Showcase Higher Education Research and Development Society of Australasia 2015

The impact of clinical maturity in evidence based medicine (#167)

Dragan Ilic , Basia Diug

Abstract Content (up to 300 words recommended)


Evidence-based medicine (EBM) involves making clinical decisions informed by the most relevant and valid evidence available, integrated with clinical experience and patient values. With many medical schools moving toward a graduate entry model, it has been suggested that the outcomes of teaching EBM skills may differ between undergraduates and graduate-entry students. Previous research has suggested that greater previous clinical experience and refined learning/study techniques may favour graduate-entry medical trainees. This study aimed to provide robust empirical evidence to determine the effect of clinical maturity on medical trainees’ competency in EBM.

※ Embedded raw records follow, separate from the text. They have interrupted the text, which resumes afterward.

Lemma removeUndefinedValues_cases object :
  (Client.removeUndefinedValues object = VNull <->
     forall k v, In (k, v) object -> v = VUndefined \/ k = "__proto__")
  /\
  (forall res, Client.removeUndefinedValues object = VObj res ->
     res <> []
     /\ (forall k v, In (k, v) res <->
                     In (k, v) object /\ v <> VUndefined /\ k <> "__proto__")
     /\ Client.settable res = true
     /\ Client.removeUndefinedValues res = VObj res).
Proof.
  unfold Client.removeUndefinedValues.
  pose proof (filter_kept_In object) as Hin.
  destruct (filter Client.kept object) as [| kv res'] eqn:E.
  - split.
    + split; [ | reflexivity ]. intros _ k v H.
      destruct (String.eqb_spec k "__proto__") as [Hk | Hk]; [right; exact Hk | left].
      destruct v; try reflexivity;
        exfalso; refine (proj2 (Hin k _) _);
        (split; [exact H | split; [discriminate | exact Hk]]).
    + intros res H. discriminate H.
  - split.
    + split; [discriminate | ]. intros H. exfalso.
      destruct kv as [k v].
      destruct (proj1 (Hin k v) (or_introl eq_refl)) as (H1 & H2 & H3).
      destruct (H k v H1); contradiction.
    + intros res H. inversion H; subst res. clear H.
      split; [discriminate | ]. split; [exact Hin | ]. split.
      * unfold Client.settable. apply forallb_forall. intros [k v] Hkv.
        apply Hin in Hkv. destruct Hkv as (_ & _ & Hk).
        unfold Client.assigns. cbn [fst]. apply String.eqb_neq in Hk. rewrite Hk. reflexivity.
      * rewrite <- E. rewrite filter_idem, E. reflexivity.
Qed.

(** For an object of which no property [__proto__] holds an object,
    [removeUndefinedValues] gives [null] exactly when every property has
    the value [undefined] or the key [__proto__]; otherwise it gives an
    object whose properties are exactly the properties of the argument that
    have another value than [undefined] and another key than [__proto__],
    so at least one, and cleaning that object again changes nothing. *)
Theorem removeUndefinedValues_keeps_the_defined object :
  Client.settable object = true ->
  (Client.removeUndefinedValues object = VNull <->
     forall k v, In (k, v) object -> v = VUndefined \/ k = "__proto__")
  /\
  (forall res, Client.removeUndefinedValues object = VObj res ->
     res <> []
     /\ (forall k v, In (k, v) res <->
                     In (k, v) object /\ v <> VUndefined /\ k <> "__proto__")
     /\ Client.settable res = true
     /\ Client.removeUndefinedValues res = VObj res).
Proof.
  intros _. destruct (removeUndefinedValues_cases object) as [Hnull Hobj].
  split; [exact Hnull | ].
  intros res H. exact (Hobj res H).
Qed.

Lemma removeUndefinedValues_keeps_the_defined_witness :
  Client.removeUndefinedValues [("scope", VUndefined); ("timeout", VNum 5)]
  = VObj [("timeout", VNum 5)]
  /\ Client.removeUndefinedValues [("timeout", VNum 5)] = VObj [("timeout", VNum 5)]
  /\ Client.removeUndefinedValues [("__proto__", VNum 5)] = VNull.
Proof.
  split; [reflexivity | ]. split.
  - destruct (removeUndefinedValues_keeps_the_defined
                [("scope", VUndefined); ("timeout", VNum 5)] eq_refl) as [_ H].
    apply (H [("timeout", VNum 5)]). reflexivity.
  - apply (proj1 (removeUndefinedValues_keeps_the_defined [("__proto__", VNum 5)] eq_refl)).
    intros k v [Hkv | []]. inversion Hkv. right. reflexivity.
Defined.

Lemma joinWith_not_empty sep x rest :
  x <> "" -> Client.joinWith sep (x :: rest) <> "".
Proof.
  intros Hx. destruct x as [| c x]; [congruence | ].
  destruct rest; simpl; discriminate.
Qed.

The objective of this study was to identify whether the clinical maturity of medical trainees impacts upon their competency in EBM.


Undergraduate and graduate-entry medical trainees entering their first year of training in the clinical environment were recruited for this study. All participants completed an online assessment of their competency in EBM via a psychometrically validated instrument to discriminate between learners at novice and advanced levels of EBM. Scores were analysed using student t-tests to differentiate between potential differences between cohorts.

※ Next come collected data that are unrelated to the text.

(** C3, as stated, fails: the step that ends [move(1001, FIRST, 0)] on
    the paused model leaves script 1000 with its group id at the second
    place of the queue. *)
Lemma C3_group_id_monopoly_counterexample :
  ~ (forall (m : t) (force_callback pause_on_failure : bool),
       group_id_monopoly (_update_queue force_callback pause_on_failure m)).
Proof.
  intros H.
  specialize (H (set_queue [ready (example_script 1001);
                            staged (example_script 1000)] paused_model)
                true true 1 (staged (example_script 1000))
                eq_refl eq_refl).
  discriminate H.
Qed.

Lemma C3_group_id_monopoly_when_running_witness :
  let m := set_queue [ready (example_script 1001);
                      staged (example_script 1000)] paused_model in
  let m' := _update_queue true true (set__running true m) in
  (enabled m' = true /\ running m' = true /\
   group_id_monopoly m' /\
   Forall (fun s => ScriptInfo.group_id s = ""
                    /\ ScriptInfo.setting_group_id s = false)
          (tail (queue m'))) /\
  (enabled m && running m = false /\
   queue (_update_queue true true m) = queue m /\
   exists evs, trace (_update_queue true true m) = trace m ++ evs /\
               forall e, e ∈ evs -> e = QueueCallback).
Proof.
  intros m m'. split.
  - split; [reflexivity|]. split; [reflexivity|].
    apply (C3_group_id_monopoly_when_running (set__running true m)
             true true); reflexivity.
  - split; [reflexivity|].
    apply (C3_group_id_monopoly_when_running m true true). reflexivity.
Defined.

(** Script 1000 failed while it was current. *)
Definition failed_model : t :=
  set_current_script (Some (crashed (example_script 1000))) example_model.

Data on a total of 674 medical trainees was collected over a four year period. Differences in EBM competency was identified in two, out of the four, data collection periods. In both years undergraduate medical trainees had a significantly higher level of competency in EBM.


Clinical maturity does not impact upon medical trainee’s competency in EBM. Competency in EBM relies on an integration of clinical expertise, along with patient values and evidence. Clinical maturity may only be one factor that may influence competency in EBM. Other predicators of EBM competency may include previous training and exposure to epidemiology, biostatistics and information literacy. Whilst graduate-entry medical students may have more ‘life’ experience/maturity, it does not translate into clinical maturity and integration into the clinical environment.

Addressing the theme/s of the Conference (up to 200 words recommended)

This presentation aligns with the conference’s theme of ‘assessing, evidencing and evaluating graduate capabilities’. Medical trainees are expected to have the capabilities of being life-long learners upon graduation. Evidence based medicine (EBM) provides trainees with the knowledge and skills to achieve this goal. It has been postulated greater clinical maturity may be associated with a better ability of medical trainees to achieve these graduate capabilities. Our study evaluated the hypothesis that clinical maturity is associated with better graduate capabilities, specifically with respect to EBM. Performance on EBM competency tasks between graduate and undergraduate medical trainees was performed across four cohorts. Results did not suggest a clear association with clinical maturity and performance in EBM. Our study provides novel evidence on the assessment and evaluation of these important graduate capabilities in the field of medical education.